Já em No ano da passagem do cometa Halley, a luneta, aliás laranja, vai e volta no tempo. Eu tive um bom futuro, diz o personagem-narrador, que, como Irene, é mesmo um personagem, mas saído da cabeça de Caio, personagem de Um poema de páscoa, um diálogo etílico-intelectual, como os platônicos. A criatura de Caio, contudo, é também escritor, criador de suas próprias criaturas, mas um e outro estão à mercê das cartadas do destino, como o próprio Novaes viria a descobrir. Mais provavelmente, já havia descoberto, já havia aberto o envelope de Schrödinger em algum consultório, e talvez por isso tenha se decidido a incluir num livro de contos o germe de um romance que não teve tempo de escrever. Aos quarenta e três anos, game over. Escrevi as linhas acima antes de ler as que abrem, ou melhor, fecham o primeiro parágrafo de Viagem espiritual: É uma pequena coletânea de contos e decidiu publicá-la no lugar do romance que escreveu sob o impacto da descoberta do câncer no ano anterior. Por fim, nesse jogo de criador e criatura Novaes se introjeta na obra, se transforma em boneco impalpável, e logo imperecível, antes da desaparição enquanto criador: É o novo livro do escritor e editor Rodrigo Novaes de Almeida.

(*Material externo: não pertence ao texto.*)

(** [serial_putc] with interrupts off. *)
Lemma putc_off_spec w b u p t x :
  ok (mk_serial QUEUE w b u p) → pwp (serial_putc t x true) (mk_serial QUEUE w b u p) (λ _ s', ok s' ∧ given s' = given (mk_serial QUEUE w b u p) ++ [u8 x]).
Proof.
  intros [Hok Hier]. unfold serial_putc. cbv zeta. pwp_step. pwp_step. cbn [mode]. cbn [txq]. pwp_step.
  assert (u8 (u8 x) = u8 x) as Hu by (unfold u8; by rewrite Z.mod_mod).
  destruct (intq_full (queue w)) eqn:Hf.
  - pose proof (dr_txq _ Hok) as Hw. cbn in Hw. pwp_step. apply pwp_on_txq.
    eapply pwp_mono; [apply pwp_and; [apply wp_pwp, take_byte_spec; [done|by apply full_nonempty]|apply take_byte_puts]|].
    intros y w' [(Hw'&_&Hin&Hout) Hp']. destruct Hok as [_ H2 H3 H4 H5 H6]. cbn in *.
    eapply pwp_mono; [by apply putc_poll_spec|]. intros [] s' [r ->].
    apply wp_pwp. eapply wp_mono; [apply put_spec; [|by eapply (taken_room w)]|].
    + split; cbn; [done|done|by rewrite H3, Hout, app_assoc|done|by auto|done].
    + intros [] s' [? Hg]. split; [done|]. rewrite Hg, Hu. unfold given. cbn. by rewrite Hin.
  - pwp_step. apply wp_pwp. eapply wp_mono; [by apply put_spec|]. intros [] s' [? Hg]. by rewrite Hu in Hg.
Qed.
(** It returns when the device gets ready. *)
Lemma putc_off_returns w b u p t x :
  ok (mk_serial QUEUE w b u p) → ready u → wp (serial_putc t x true) (mk_serial QUEUE w b u p) (λ _ _, True).
Proof.
  intros [Hok Hier] Hr. unfold serial_putc. cbv zeta. wp_step. wp_step. cbn [mode]. cbn [txq]. wp_step.
  destruct (intq_full (queue w)) eqn:Hf; [|wp_step; eapply wp_mono; [by apply put_spec|done]].
  pose proof (dr_txq _ Hok) as Hw. cbn in Hw.
  destruct (proj1 (wp_outcome _ _ _) (take_byte_spec w Hw (full_nonempty w Hw Hf))) as (y&w'&Hrun&Hw'&_&Hin&Hout).
  pose proof (take_byte_puts w) as Hp. unfold pwp in Hp. rewrite Hrun in Hp. destruct Hok as [_ H2 H3 H4 H5 H6]. cbn in H2, H3, H4, H5, H6.
  wp_step. eapply (wp_run (on_txq take_byte)); [unfold on_txq; cbn [txq]; by rewrite Hrun|].
  pose proof (putc_poll_returns QUEUE w' b u p y Hr) as ([]&s'&Hpoll&_)%wp_outcome. pose proof (putc_poll_spec QUEUE w' b u p y H4) as Hs.
  unfold pwp in Hs. cbn [mode buffer port polled]. rewrite Hpoll in Hs. destruct Hs as [r ->]. eapply wp_run; [exact Hpoll|].
  eapply wp_mono; [apply put_spec; [|by eapply (taken_room w)]|done].
  split; cbn; [done|done|by rewrite H3, Hout, app_assoc|done|by auto|done].
Qed.
(** [acquire_console] at the start of a call that prints [text]; [stack] are
    the calls the thread is in already. *)
Definition acquire_console (t : Z) (text : list Z) (stack : list (list Z)) (since first : list Z) (plain : bool) : M world unit :=
  w ← get_state; let k := con w in
  let enter := set_thread t (match stack with
    | [] => Calls [text] [] text true
    | _ => Calls (text :: stack) since first false
    end) in
  if use_console_lock k
  then
    if holder k =? t
    then set_con (mk_console (holder k) (use_console_lock k) (console_lock_depth k + 1) (write_cnt k) (out k));; enter
    else if holder k =? 0
    then set_con (mk_console t (use_console_lock k) (console_lock_depth k) (write_cnt k) (out k));; enter
    else set_thread t (Acquiring text)
  else enter.

(** [release_console] at the end of a call; the outermost call is noted. *)
Definition release_console (t : Z) (stack : list (list Z)) (since first : list Z) (plain : bool) : M world unit :=
  w ← get_state; let k := con w in
  (if use_console_lock k
   then
     if 0 <? console_lock_depth k
     then set_con (mk_console (holder k) (use_console_lock k) (console_lock_depth k - 1) (write_cnt k) (out k))
     else
       ASSERT (holder k =? t);;
       set_con (mk_console 0 (use_console_lock k) (console_lock_depth k) (write_cnt k) (out k))
   else ret tt);;
  match stack with
  | [] => modify (λ w, mk_world (con w) (delete t (threads w)) (finished w ++ [(t, since, first, plain)]))
  | _ => set_thread t (Calls stack since first plain)
  end.

(** What happens when the processor runs a thread that is printing: the next
    character of the innermost call, or the end of the call. *)
Definition run_thread (t : Z) : M world unit :=
  w ← get_state;
  match threads w !! t with
  | None => ret tt
  | Some (Acquiring text) =>
      if (holder (con w) =? 0) || negb (use_console_lock (con w)) then acquire_console t text [] [] text true else ret tt
  | Some (Calls [] _ _ _) => ret tt
  | Some (Calls ((c :: text) :: stack) since first plain) =>
      putchar_have_lock t false c;;
      set_thread t (Calls (text :: stack) (since ++ [u8 c]) first plain)
  | Some (Calls ([] :: stack) since first plain) => release_console t stack since first plain
  end.

Fixpoint handler_print (text : list Z) : M world unit :=
  match text with
  | [] => ret tt
  | c :: text => putchar_have_lock 0 true c;; handler_print text
  end.

(** [puts], [putbuf], [putchar] and [vprintf] all print a text between
    [acquire_console] and [release_console]. *)
Inductive event :=
| Print (t : Z) (text : list Z)
| Run (t : Z)
| Handler (text : list Z)
| Panic.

Naturalmente que Novaes, solerte, não deixaria de nos brindar com uma exceção a sua regra. Era uma vez… (o nome não poderia ser outro) se desenvolve como um conto de Poe, com começo, meio e fim, mas não um fim qualquer. Verdadeiro desfecho. Já o primeiro conto, Um rapaz de sucesso, nos apresenta antes um desfecho sem início nem meio, a não ser através de uma sumária rememoração em condições aliás muito adversas. O trem corre, os fatos se precipitam, a vida escorre pelo ralo. Não obstante, o conto, e portanto o livro, é aberto por mais um desses parágrafos cheios de um prazer visual demiúrgico, do deleite de imaginar montanhas, do humilde e ambicioso exercício de erguê-las no claustro (?) de nossas mentes: nas montanhas a oeste, cujos cumes luminosos confundiam-se nessa distância com as nuvens do horizonte, o mesmo rio era caudaloso e ameaçador. Montanhas e florestas e galáxias que sobrevivem à passagem meteórica do seu criador, pendulando entre o sentido e o absurdo.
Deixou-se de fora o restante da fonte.